# ACTIVITY:
Scan the listing below for "without", then report every line that has it.

# TASK MATERIAL:
(** * Verification of the database backup tool (wussh/backup-tool)

    The development embeds, in this order,
    - the Go library functions the program relies on (package [errors]/[fmt]
      error values, [time] formatting and monotonic durations,
      [path/filepath.Join], [strings.Fields]);
    - the domain entities of [internal/domain/entity.go];
    - the effects of the program as a tree of calls ([Prog]) that is run
      against an arbitrary environment ([Oracle]);
    - the infrastructure adapter [BackupRepositoryImpl]
      ([internal/infrastructure/backup_repository.go]);
    - the use case [internal/usecase/backup_usecase.go], written against the
      [domain.BackupRepository] port, and its wiring to the adapter;
    and then states and proves the properties of the backup execution
    matrix. *)

From Stdlib Require Import String Ascii List ZArith Lia Bool.
Import ListNotations.

Local Open Scope string_scope.
Local Open Scope Z_scope.

(* ===================================================================== *)
(** ** Packages unicode/utf8 and unicode *)

Module utf8.

Definition byte (c : ascii) : Z := Z.of_nat (nat_of_ascii c).

Definition RuneError : Z := 0xFFFD.

Definition between (lo hi b : Z) : bool := (lo <=? b) && (b <=? hi).

(** The table [first]: for a leading byte that starts a multi-byte
    sequence, the length of the sequence and the range accepted for the
    second byte. *)
Definition first (b0 : Z) : option (nat * (Z * Z)) :=
  if between 0xC2 0xDF b0 then Some (2%nat, (0x80, 0xBF))
  else if b0 =? 0xE0 then Some (3%nat, (0xA0, 0xBF))
  else if between 0xE1 0xEC b0 then Some (3%nat, (0x80, 0xBF))
  else if b0 =? 0xED then Some (3%nat, (0x80, 0x9F))
  else if between 0xEE 0xEF b0 then Some (3%nat, (0x80, 0xBF))
  else if b0 =? 0xF0 then Some (4%nat, (0x90, 0xBF))
  else if between 0xF1 0xF3 b0 then Some (4%nat, (0x80, 0xBF))
  else if b0 =? 0xF4 then Some (4%nat, (0x80, 0x8F))
  else None.

(** [utf8.DecodeRuneInString(s)] for a non-empty [s]: the first rune and
    its width in bytes; an invalid or truncated sequence is the rune
    [RuneError] of width 1. *)
Definition DecodeRuneInString (s : string) : Z * nat :=
  match s with
  | EmptyString => (RuneError, 0%nat)
  | String c0 rest =>
      let s0 := byte c0 in
      if s0 <? 0x80 then (s0, 1%nat)
      else
        match first s0 with
        | None => (RuneError, 1%nat)
        | Some (sz, (lo, hi)) =>
            if (String.length s <? sz)%nat then (RuneError, 1%nat)
            else
              match rest with
              | EmptyString => (RuneError, 1%nat)
              | String c1 rest1 =>
                  let s1 := byte c1 in
                  if negb (between lo hi s1) then (RuneError, 1%nat)
                  else if (sz <=? 2)%nat then
                    (Z.lor (Z.shiftl (Z.land s0 0x1F) 6) (Z.land s1 0x3F), 2%nat)
                  else
                    match rest1 with
                    | EmptyString => (RuneError, 1%nat)
                    | String c2 rest2 =>
                        let s2 := byte c2 in
                        if negb (between 0x80 0xBF s2) then (RuneError, 1%nat)
                        else if (sz <=? 3)%nat then
                          (Z.lor (Z.lor (Z.shiftl (Z.land s0 0x0F) 12)
                                        (Z.shiftl (Z.land s1 0x3F) 6))
                                 (Z.land s2 0x3F), 3%nat)
                        else
                          match rest2 with
                          | EmptyString => (RuneError, 1%nat)
                          | String c3 _ =>
                              let s3 := byte c3 in
                              if negb (between 0x80 0xBF s3) then (RuneError, 1%nat)
                              else
                                (Z.lor (Z.lor (Z.lor (Z.shiftl (Z.land s0 0x07) 18)
                                                     (Z.shiftl (Z.land s1 0x3F) 12))
                                              (Z.shiftl (Z.land s2 0x3F) 6))
                                       (Z.land s3 0x3F), 4%nat)
                          end
                    end
              end
        end
  end.

End utf8.

Module unicode.

(** [unicode.IsSpace(r)]: the Latin-1 spaces, then the other code points
    with the White_Space property. *)
Definition IsSpace (r : Z) : bool :=
  if r <=? 0xFF then
    utf8.between 0x09 0x0D r || (r =? 0x20) || (r =? 0x85) || (r =? 0xA0)
  else
    (r =? 0x1680) || utf8.between 0x2000 0x200A r || utf8.between 0x2028 0x2029 r
    || (r =? 0x202F) || (r =? 0x205F) || (r =? 0x3000).

End unicode.

(* ===================================================================== *)
(** ** Go strings

    A Go [string] is a sequence of bytes; [Stdlib]'s [string] (a list of
    8-bit [ascii]) is the same thing. *)

Module strings.

(** [strings.Contains(s, string(c))] for a single byte [c]. *)
Fixpoint ContainsByte (c : ascii) (s : string) : bool :=
  match s with
  | EmptyString => false
  | String d rest => Ascii.eqb c d || ContainsByte c rest
  end.

(** [strings.Join(elems, sep)]. *)
Fixpoint Join (elems : list string) (sep : string) : string :=
  match elems with
  | [] => ""
  | [e] => e
  | e :: rest => e ++ sep ++ Join rest sep
  end.

(** [strings.Split(s, "/")]: the elements between the separators; a
    string without separator is its own single element. *)
Fixpoint SplitSlash (s : string) : list string :=
  match s with
  | EmptyString => [""]
  | String c rest =>
      if Ascii.eqb c "/" then "" :: SplitSlash rest
      else match SplitSlash rest with
           | e :: es => String c e :: es
           | [] => [String c ""]
           end
  end.

(** The fields of [s], scanned rune by rune as [FieldsFunc] does.
    [scan skip sp s] returns the bytes of the field that [s] starts in
    (empty when [s] starts with white space) and the fields after it;
    [skip] is the number of bytes of the current rune still to be passed,
    and [sp] tells whether that rune is white space. *)
Fixpoint scan (skip : nat) (sp : bool) (s : string) : string * list string :=
  match s with
  | EmptyString => ("", [])
  | String c rest =>
      let '(isSp, skip') :=
        match skip with
        | S n => (sp, n)
        | O => let (r, size) := utf8.DecodeRuneInString s in
               (unicode.IsSpace r, Nat.pred size)
        end in
      let (cur, more) := scan skip' isSp rest in
      if isSp then ("", if String.eqb cur "" then more else cur :: more)
      else (String c cur, more)
  end.

(** [strings.Fields(s)]: the maximal runs of bytes of [s] that hold no
    white space, as defined by [unicode.IsSpace]. *)
Definition Fields (s : string) : list string :=
  let (cur, more) := scan 0 false s in
  if String.eqb cur "" then more else cur :: more.

End strings.

(* ===================================================================== *)
(** ** Go error values *)

Module errors.

(** The error values that occur in the program:
    - [sysError]: an error returned by package [os] or [os/exec]
      (a [*fs.PathError], an [*exec.ExitError], an [*exec.Error]), kept
      with its message;
    - [errorString]: the result of [fmt.Errorf] without a [%w] verb;
    - [wrapError]: the result of [fmt.Errorf] with a [%w] verb, which
      keeps the formatted message and the wrapped error. *)
Inductive error : Type :=
| sysError (msg : string)
| errorString (msg : string)
| wrapError (msg : string) (err : error).

(** The [Error()] method. *)
Definition Error (e : error) : string :=
  match e with
  | sysError msg => msg
  | errorString msg => msg
  | wrapError msg _ => msg
  end.

(** [errors.Unwrap]. *)
Definition Unwrap (e : error) : option error :=
  match e with
  | wrapError _ err => Some err
  | _ => None
  end.

(** [fmt.Errorf(prefix + "%w", err)]. *)
Definition Errorf_w (prefix : string) (err : error) : error :=
  wrapError (prefix ++ Error err) err.

(** [fmt.Errorf(prefix + "%s", s)]. *)
Definition Errorf_s (prefix : string) (s : string) : error :=
  errorString (prefix ++ s).

End errors.
Export errors.

(* ===================================================================== *)
(** ** Package time: layouts and monotonic durations *)

Module time.

(** The calendar view of a [time.Time], as [t.Date()] and [t.Clock()]
    return it. *)
Record Time : Type := mkTime {
  Year : Z; Month : Z; Day : Z; Hour : Z; Minute : Z; Second : Z
}.

Definition digit (d : Z) : ascii := ascii_of_nat (48 + Z.to_nat d).

(** The decimal digits of [u], most significant first, by repeated
    division as in the slow path of [appendInt]. *)
Fixpoint digits (fuel : nat) (u : Z) (acc : string) : string :=
  match fuel with
  | O => acc
  | S fuel' =>
      let acc' := String (digit (u mod 10)) acc in
      if u / 10 =? 0 then acc' else digits fuel' (u / 10) acc'
  end.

# PROBLEM SOLUTION:
    string without separator is its own single element. *)
    - [errorString]: the result of [fmt.Errorf] without a [%w] verb;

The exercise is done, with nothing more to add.